I understand the higher cost of grapes has everyone thinking of planting. BUT, you plant them, trelis them, prune them, feed them, water them, fight fungus, control Jap bettles, etc. THEN 4 years later, the birds & deer EAT them. That's my experience for my 16 vines! Not sure I would do it again unless I could plant a larger scale home vineyard & have better controls in place. It's FUN, & LOOKS good, & adds credibility to a "home wine maker" but not sure it's worth the time & money for a few grapes. Just my 2 cents! Roy


----------



## TMaxx (Jul 15, 2012)

I am new to wine making but have been growing since I can remember. I have 6 muscadine vines along with 2 blueberries, 1 fig, 1 apple, 4 plums, 1 tangerine and watermelons. I absolutely love growing things but I think to grow grapes to save money will take a few years to recoup the initial cost of starting. Most grapes will not produce a large crop until about the 3rd year. I would grow because you like too not to save money.


----------



## grapeman (Jul 15, 2012)

To add to FTC's list, you also need some land, have access to tillage equipemnt, spray equipment , some sort of tractor- even if a garden tractor. Investments can easily add up to thousands even for a home winemaker and 15,000 or so per acre for someone growing commercially. Yearly costs are several thousand dollars per year, so those lug prices don't seem that bad to me either.


----------



## FTC Wines (Jul 15, 2012)

Grapeman, Everyone thinks YOUR job is easy! I truly don't how farmers, vineyards etc. do it. I would be sleepless nights for me if it didn't rain/rained TOO much, out shooting deer, birds etc. not to mention the 2 really bad frosts here in Ga. in the last 4 yrs. Heck it could drive a man to DRINK! Wine of course. LOL Roy


----------



## joea132 (Jul 18, 2012)

Heard possibility of cabernet sauvignion being $10-12 more this year. Save up boys and girls...


----------



## JohnT (Jul 19, 2012)

Grapeman, 

you are making me think twice about growing. 

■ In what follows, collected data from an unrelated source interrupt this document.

Lemma virtio_vsock_send_spec i buf s vs (w : virtio_world) own evs fl :
  w_socks w !! i = Some (s, vs) -> dev_ok own evs fl (w_drv w) ->
  0 < zlen buf <= max_payload ->
  let n := Z.min (virtio_vsock_peer_rx_free vs) (zlen buf) in
  wp (virtio_vsock_send uk_malloc virt_to_phys vma_advise i buf) (fun rc w' =>
    exists fl' d', dev_ok own evs fl' d' /\ undisturbed own fl (w_drv w) fl' d' /\
      ((rc < 0 /\ w' = set_drv d' w /\ fl_tx fl' ⊆ fl_tx fl /\ (n = 0 -> rc = - EAGAIN /\ d' = w_drv w)) \/
       (rc = n /\ 0 < n /\ w' = set_drv d' (with_sock i s (credit_used vs n) w) /\
        wired fl' d' (rw_packet s vs (slice 0 n buf)) /\ tail (fl_tx fl') ⊆ fl_tx fl))) w.
Proof.
  intros Hi Hd Hb n. unfold max_payload in Hb. pose proof (peer_rx_free_range vs) as Hr.
  unfold virtio_vsock_send. destruct (Z.eqb_spec (zlen buf) 0); [lia|].
  apply wp_bind. eapply wp_sock; [done|]. apply wp_bind. eapply wp_vs; [done|]. fold n.
  destruct (Z.eqb_spec n 0) as [Hz|Hz].
  { exists fl, (w_drv w). rewrite set_drv_same. split; [done|]. split; [done|]. by left. }
  assert (0 < n <= zlen buf) as Hn by lia. assert (Hsl : zlen (slice 0 n buf) = n) by (apply zlen_slice; lia).
  apply wp_bind. eapply wp_mono; [|eapply alloc_pkt_spec; [done|unfold sizeof_hdr; lia..|done]].
  intros [p|] w1 (d1 & -> & Hr1 & Hk1); cycle 1.
  { exists fl, d1. split; [done|]. split; [done|]. left. split_and!; [done..|lia]. }
  destruct Hr1 as (Hd1 & Hfresh & nb & Hp & Hdata & Hlen & Hbl). unfold sizeof_hdr in Hdata, Hbl.
  destruct (rw_fill nb (sock_hdr (a_cid (v_local s)) s vs VIRTIO_VSOCK_OP_RW 0 n) (slice 0 n buf))
    as (nb1 & nb2 & nb3 & W1 & W2 & W3 & Hok & Hl3 & Hpl); [by eapply do_pkt|done|done|lia|lia|].
  rewrite Hsl in W2. apply wp_bind, (wp_deref _ _ _ nb); [done|].
  apply wp_bind, (wp_deref _ _ _ nb1); [done|]. apply wp_bind, (wp_deref _ _ _ (1, nb2)); [done|].
  cbn [Z.eqb Pos.eqb]. apply wp_bind, wp_ret, wp_bind, (wp_deref _ _ _ nb3); [done|]. apply wp_bind, wp_ret.
  assert (Hp3 : <[p := nb3]> (d_pkts d1) !! p = Some nb3) by apply lookup_insert_eq.
  assert (Hk3 : undisturbed own fl (w_drv w) fl (set_pkts (<[p := nb3]> (d_pkts d1)) d1)).
  { split_and!; [done..|]. intros p' Hp'. cbn. rewrite lookup_insert_ne; [by apply Hk1|]. by intros ->. }
  eapply (xmit_or_free own evs p nb3 _ fl).
  - apply dev_ok_put; [done|left|done].
  - done.
  - exact Hpl.
  - eapply dwp_mono; [eapply xmit_spec; [by apply dev_ok_put; [|left|]|done|done]|]. naive_solver.
  - intros fl' d' Hd' Hw Htl Hk'. unfold rw_packet. rewrite Hsl. apply wp_bind. unfold wp, put_vs. cbn. rewrite Hi. cbn.
    exists fl', d'. split; [done|]. split; [by eapply undisturbed_trans|]. right. split_and!; [done|lia|done..].
  - intros rc fl' d' Hrc Hd' Hsub Hk'. exists fl', d'. split; [done|]. split; [by eapply undisturbed_trans|]. left. split_and!; [done..|lia].
Qed.

(** ** The laws of the driver interface *)

(** [held] and [hev] are the packets and event buffers that the caller of the
    operations holds: they stay its own. *)
Definition virtio_inv (held hev : list positive) (_ : gmap positive virtio_vsock)
    (_ : gmap positive virtio_vsock_accept_entry) (d : virtio_vsockdev) : Prop :=
  exists own evs fl, dev_ok (held ++ own) (hev ++ evs) fl d.

Context {held hev : list positive}.
Abbreviation vwp := (cwp (virtio_inv held hev)).
Abbreviation ops := (virtio_vsockdev_ops uk_malloc virt_to_phys vma_advise uk_sched_yield).

(** A computation on the device leaves the core alone. *)
Lemma vwp_dwp {A} (m : MW A) (Φ : A -> core_state -> Prop) (Ψ : A -> Prop) c :
  (forall own evs fl d, dev_ok own evs fl d ->
    dwp m (fun a d' => (exists fl, dev_ok own evs fl d') /\ Ψ a) d) ->
  (forall a, Ψ a -> Φ a c) -> vwp m Φ c.
Proof.
  intros Hm HΦ w <- (own & evs & fl & Hd). eapply wp_mono; [|by eapply Hm].
  intros a w' (d' & -> & Hd' & HΨ). split; [destruct Hd' as [fl' ?]; by exists own, evs, fl'|]. by apply HΦ.
Qed.

Lemma vwp_send_hdr hdr (Φ : Z -> core_state -> Prop) c :
  (forall rc, rc <= 0 -> Φ rc c) -> vwp (send_hdr hdr) Φ c.
Proof.
  apply vwp_dwp. intros own evs fl d Hd. eapply dwp_mono; [by eapply send_hdr_spec|].
  intros rc d' (Hrc & fl' & Hd' & _). split; [by exists fl'|done].
Qed.

Lemma vwp_malloc size (Φ : option (Z * list Z) -> core_state -> Prop) c :
  (forall r, (forall addr bytes, r = Some (addr, bytes) -> zlen bytes = size) -> Φ r c) ->
  vwp (malloc uk_malloc size) Φ c.
Proof.
  apply vwp_dwp. intros own evs fl d Hd. eapply dwp_mono; [by eapply malloc_spec|].
  intros r d' (Hd' & _ & _ & Hr). split; [by exists fl|]. intros ? ? ->. by destruct Hr as (_ & _ & _ & ?).
Qed.

Lemma vwp_get_vs i s Φ c : c_socks c !! i = Some s -> (forall vs, Φ vs c) -> vwp (get_vs i) Φ c.
Proof.
  intros Hs H w <- Hd. cbn in Hs. unfold vsocks in Hs. rewrite lookup_fmap in Hs.
  destruct (w_socks w !! i) as [[s' vs]|] eqn:Hi; [|done]. eapply wp_vs; [done|]. auto.
Qed.

Lemma vwp_cid Φ c : Φ cid c -> vwp (get_dev d_cid) Φ c.
Proof. intros H w <- Hd. unfold wp, get_dev, gets. split; [done|]. destruct Hd as (? & ? & ? & Hd). by rewrite (do_cid _ _ _ _ _ Hd). Qed.

(** [vstep] extends [cstep] by the primitives of the driver. *)
Ltac vstep :=
  lazymatch goal with
  | |- cwp _ (get_vs _) _ _ => eapply vwp_get_vs; [lookup_now|intros ?vs]
  | |- cwp _ (get_dev d_cid) _ _ => apply vwp_cid
  | |- cwp _ (get_entry _) _ _ => eapply cwp_entry; [lookup_now|intros ?ventry]
  | |- cwp _ (VirtioVsock.send_hdr _ _ _ _ _) _ _ => apply vwp_send_hdr
  | |- cwp _ (malloc _ _) _ _ => apply vwp_malloc
  | _ => cstep
  end.

(** A socket with its buffer, or an error. *)
Lemma vwp_alloc_sock type (Φ : Z * option uk_vsock -> core_state -> Prop) c :
  (forall rc, rc < 0 -> Φ (rc, None) c) -> (forall s, fresh_sock type s -> Φ (0, Some s) c) ->
  vwp (alloc_sock uk_malloc type) Φ c.
Proof.
  intros H1 H2. unfold alloc_sock. vstep. vstep. intros r Hr. vstep.
  destruct r as [[addr bytes]|]; [|by apply H1]. specialize (Hr addr bytes eq_refl).
  apply H2. by exists bytes.
Qed.

Lemma reject_conn_spec i e s a Φ c :
  c_socks c !! i = Some s -> c_entries c !! e = Some a -> Φ tt c ->
  vwp (virtio_vsockdev_reject_conn uk_malloc virt_to_phys vma_advise uk_sched_yield i e) Φ c.
Proof.
  intros Hs He HΦ. unfold virtio_vsockdev_reject_conn. repeat vstep. intros rc _. by vstep.
Qed.

Lemma fresh_sock_destroy type s :
  fresh_sock type s -> exists r, uk_vsock_buffer_destroy (v_rx s) = Some r.
Proof.
  intros (mem & Hm & Hs). destruct mem as [|b mem]; [done|]. cbn in Hs.
  injection Hs as <-. by eexists.
Qed.

Lemma virtio_accept_spec i e s a c :
  c_socks c !! i = Some s -> c_entries c !! e = Some a ->
  vwp (op_accept ops i e) (fun r c' =>
    (fst r <> 0 /\ c' = c) \/
    (exists o so, r = (0, Some o) /\ c_socks c !! o = None /\ fresh_sock (v_sock_type s) so /\
      c' = c_put o (set_local (set_peer so a) (mk_addr cid (a_port (v_local s)))) c)) c.
Proof.
  intros Hs He. cbn. unfold virtio_vsock_accept. vstep. vstep. vstep. vstep. vstep. vstep.
  vstep. vstep. intros r _. destruct r as [[addr bytes]|]; cycle 1.
  { vstep. eapply reject_conn_spec; [done..|]. vstep. by left. }
  vstep. apply vwp_alloc_sock; [intros rc Hrc|intros so Hso].
  { destruct (Z.eqb_spec rc 0); [lia|]. vstep. eapply reject_conn_spec; [done..|]. vstep. by left. }
  vstep. vstep. vstep. apply cwp_new_sock; [done|]. intros o Ho. vstep.
  unfold virtio_vsock_conn_respond. repeat vstep; intros rc Hrc.
  destruct (Z.eqb_spec rc 0) as [->|Hne]; cbn [negb].
  { vstep. right. by exists o, so. }
  vstep. vstep. vstep. destruct (fresh_sock_destroy _ _ Hso) as [r Hr].
  apply (cwp_deref _ _ _ _ r); [done|]. vstep. apply cwp_free_sock; [done|]. vstep. left.
  split; [done|]. unfold c_del, c_put. cbn. rewrite delete_insert_id by done. by destruct c.
Qed.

I too, like to grow things. I have this field that has a gentile slope and great sun exposure during the day. When I purchased the house, I had planting vines in mind, but I never got around to it. 

Is there a effective, low cost method for grapes? I figured on planting 10 or 15 vines and would REALLY like to know what I am in for before I commit. 

To compound the problem, My area is infested with deer. How do you go about keeping the deer away?


----------



## FTC Wines (Jul 19, 2012)

johnt, You will need serious deer restraints. The 4th year, last year, the deer ate all my grapes, then came back 1 week later & ate all the years new shoots. The vines were FULL & robust when we left for a 3 day camping trip, when we got home there was hardly a leaf left. My vines line my drive way on each side, so I can't really fence them in. I have also seen the deer eat ripe tomatoes off my plants inside of tomatoe cages. We only have the mom & 2 fawn's in the area, saw the buck only once in 5 yrs. Good LUCK! Roy


----------



## joea132 (Jul 19, 2012)

FTC Wines said:


> johnt, You will need serious deer restraints. The 4th year, last year, the deer ate all my grapes, then came back 1 week later & ate all the years new shoots. The vines were FULL & robust when we left for a 3 day camping trip, when we got home there was hardly a leaf left. My vines line my drive way on each side, so I can't really fence them in. I have also seen the deer eat ripe tomatoes off my plants inside of tomatoe cages. We only have the mom & 2 fawn's in the area, saw the buck only once in 5 yrs. Good LUCK! Roy



I believe a Remington 750 will solve the deer problem. And help keep the cost of groceries down


----------



## FTC Wines (Jul 19, 2012)

BUT the wife says "their SO cute!" Roy


----------



## grapeman (Jul 19, 2012)

JohnT said:


> Grapeman,
> 
> you are making me think twice about growing.
> 
> ...


 
JohnT
A few vines is not that expensive, but will still take dedication on your part as labor may substitute a lot of the expense of mechanization needed for larger plantings.

I don't have a large deer problem as I thinned them down in the early years with a Winchester. A few vines is tricky as they have easy access to them. A larger vineyard discourages them because of all the wires for them to trael through or over. The spacing of the rows makes it tricky for them to jump multiple rows. You will need to protect the vines somehow for only 10-15 if you have a lot of deer. Good luck.


----------



## rivertonroadlove (Jul 20, 2012)

Thinking about growing grapes I have a three acre field it was once a fettle daiy pasture
What should I plant that is in demand and what value could be had on three acres?
Thank you


----------



## DCJRW (Jul 29, 2012)

If you are thinking about planting to save the few bucks you spend on grapes then you probably won't want to spend the money, OR time, OR energy into what it will take to get a good yield from your own vines. Especially not waiting five years for a decent crop. If you are going to grow a small amount of vines it should be because you want more control over what is done to them. Unless you enjoy the process of growing then don't do it. I realize you probably still will but remember this post a few years from now. 

It looks cheap but remember the adage. How do you get a farmer worth a million dollars? . . . Start him with five million.


----------